I'd be lying if I said it made me angry, I mean, I'm a teenager in the digital age. I'm depressed, sick, and locked in a hospital room about 70% of the day and I have no contact with the outside world, I can't say I'm not disappointed. The only things I can do here is read a book or go play chess with the elderly lady across the hall.

"I'll probably get going," Alois says and lowers the phone so that I can at least see his face, "I don't want to run into Ciel right now, we haven't been getting along... particularly well recently."

I nod my head and fake a smile, "Of course, I understand...but it'd be a lot more fun with you here."

He smiles, "If you get on your knees and beg then I may stay."

I roll my eyes, "If I bend down there is no saying I'll ever get back up again," I laugh, "but I can beg... Aloiiiiis," I coo and I can see his cheeks instantly turn a bright red color at the way I call his name. He doesn't tell me to stop though, so I don't, "Can you please, please, pleeeeaaase stay with me?"

Despite his beet red face he brings a finger to his lip and thinks for a second, "Maybe...if you add a meow at the end of it."

I grin, "Can you please stay with me, meow?" I respond with a huge grin. There is no point in feeling embarrassed now when there is a pretty good chance that I'll be dying soon anyway.

"Then of course..."

---

"Wait!!" I shout as I quickly put myself into an upright position, "I'm-I'm cured? For forever?"

"No," My doctor corrects, "definitely not for forever, only temporarily, but at least for the next few years. You're stable enough to go home and continue any of your everyday activities...you can even join a sport, you're that healthy now."

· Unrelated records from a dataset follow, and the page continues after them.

(** A released order waits at a machine that leaves the choice to the operator, where another order
    is on trial. *)
Definition free_press : RuntimeApparatusConfiguration :=
  let c := printer "flexo-1" in
  {| runtime_row := runtime_row c; runtime_display_name := runtime_display_name c;
     runtime_capabilities := runtime_capabilities c; runtime_lifecycle := runtime_lifecycle c;
     runtime_operation := runtime_operation c; runtime_technology := runtime_technology c;
     queue_row := queue_row c; material_row := material_row c; capacity_row := capacity_row c;
     config_capacity_slots := 1; config_setup_minutes := 0; config_cleanup_minutes := 0;
     config_efficiency_percent := 100; config_finite_capacity := true;
     config_working_windows := config_working_windows c;
     config_color_station_count := Some 8; config_min_web_width_mm := None;
     config_max_web_width_mm := Some 1600; config_capability_compatible_reroute := true;
     config_equipment_class_id := config_equipment_class_id c;
     config_virtual_tasks := VirtualTasksDisabled; config_discipline := DisciplineFreePick;
     config_material_policy := NotRequired []; config_tooling := ToolingNotRequired |}.
Definition free_shop (id : ApparatusId) : pm_result (option RuntimeApparatusConfiguration) :=
  if apparatus_id_str id =s "apparatus:code:flexo-1" then Ok (Some free_press) else shop id.

Definition at_flexo (rows : gmap string string) (s : run_store) : execution_store := {|
  es_materials := {|
    ms_runs := with_orders ((os_orders s) <| st_queue_states := {["apparatus:code:flexo-1" := rows]} |>) s;
    ms_assignments := ∅ |};
  es_downtimes := ∅ |}.
Definition trial_shop : execution_store :=
  at_flexo {["zakaz-20" := "pending"; "zakaz-21" := "print_preflight"]} released_shop.1.
Definition joined_shop : execution_store :=
  at_flexo {["zakaz-20" := "in_progress"; "zakaz-21" := "print_preflight"]} released_shop.1.

Definition comes_back : QueueActionRequest := acts_on "apparatus:code:flexo-1" "zakaz-20" Action.Resume.
Definition coming_back := prepare_queue_change (H0 := utc_clock) free_shop 1000 false comes_back trial_shop.

(** The queue the action finds and the queue it leaves. *)
Definition on_trial : queue_states := {["zakaz-20" := OrderState.Pending; "zakaz-21" := OrderState.PrintPreflight]}.
Definition both_active : queue_states :=
  {["zakaz-20" := OrderState.InProgress; "zakaz-21" := OrderState.PrintPreflight]}.

Example requeued_work_joins_a_trial :
  (λ ch, (ch_branch ch, effective_apparatus_queue_policy (ch_canonical ch), ch_found ch,
          parsed_queue_states (ch_states ch))) <$> coming_back =
    Ok (ResumesRequeued, FreePick, on_trial, both_active) ∧
  machine_queue "apparatus:code:flexo-1" trial_shop = on_trial ∧
  machine_queue "apparatus:code:flexo-1" joined_shop = both_active.
Proof. split_and!; vm_refl. Qed.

"Ah!!" I cheer as my excitement begins to grow unbearable to contain. I haven't been allowed to leave the hospital since I was out in here and this means I can finally face my fears. I can finally be an average teenager.

My mom is more excited than I am, that much I know just by looking at her. The way she is rubbing her eyes, trying to prevent her tears from ruining her make up. It makes me over joyed.

To think that I get to go back to school, I can hang out with my friends, and I can even make new ones if I want to. I can join a sport again!!

"Congratulations!!" Elizabeth shouts as she and the others meet me outside later that night. To think I can see the outside world again, the sunset and stars...I can see them from more than just the roof of the hospital. I can go to an arcade or an amusement park. A carnival, a park, a store.  It's so surreal. So, so surreal.

"Alois," I say as I come out of my momentary trance. I look over towards the male and he does the same, "will you go on a date with me?"

"(Y-Y/n)!" He shouts and begins to freak out at my bluntness. "Wh- Ju-just like that?"

"Is that a no?"

"No! I mean....of course I want to go on a date with you...but you just got out of the hospital."

I nod my head and intertwine my hands together with his, "Yes, but I didn't ask you before because I thought I'd have died soon. Well, it turns out I'm not dying and I don't want to live another second without you know that I think I love you. If that's too much for you I get it but-"

"Shut up," he says before pressing his lips onto mine. "I love you too...I just wish I'd have been the one to ask you out..."

I nod my head and lean my head onto his shoulder for a second before looking over towards the other couple not too far away. Elizabeth smiles and cheers again. My life literally could not be more perfect than this. I want nothing more than this, for forever.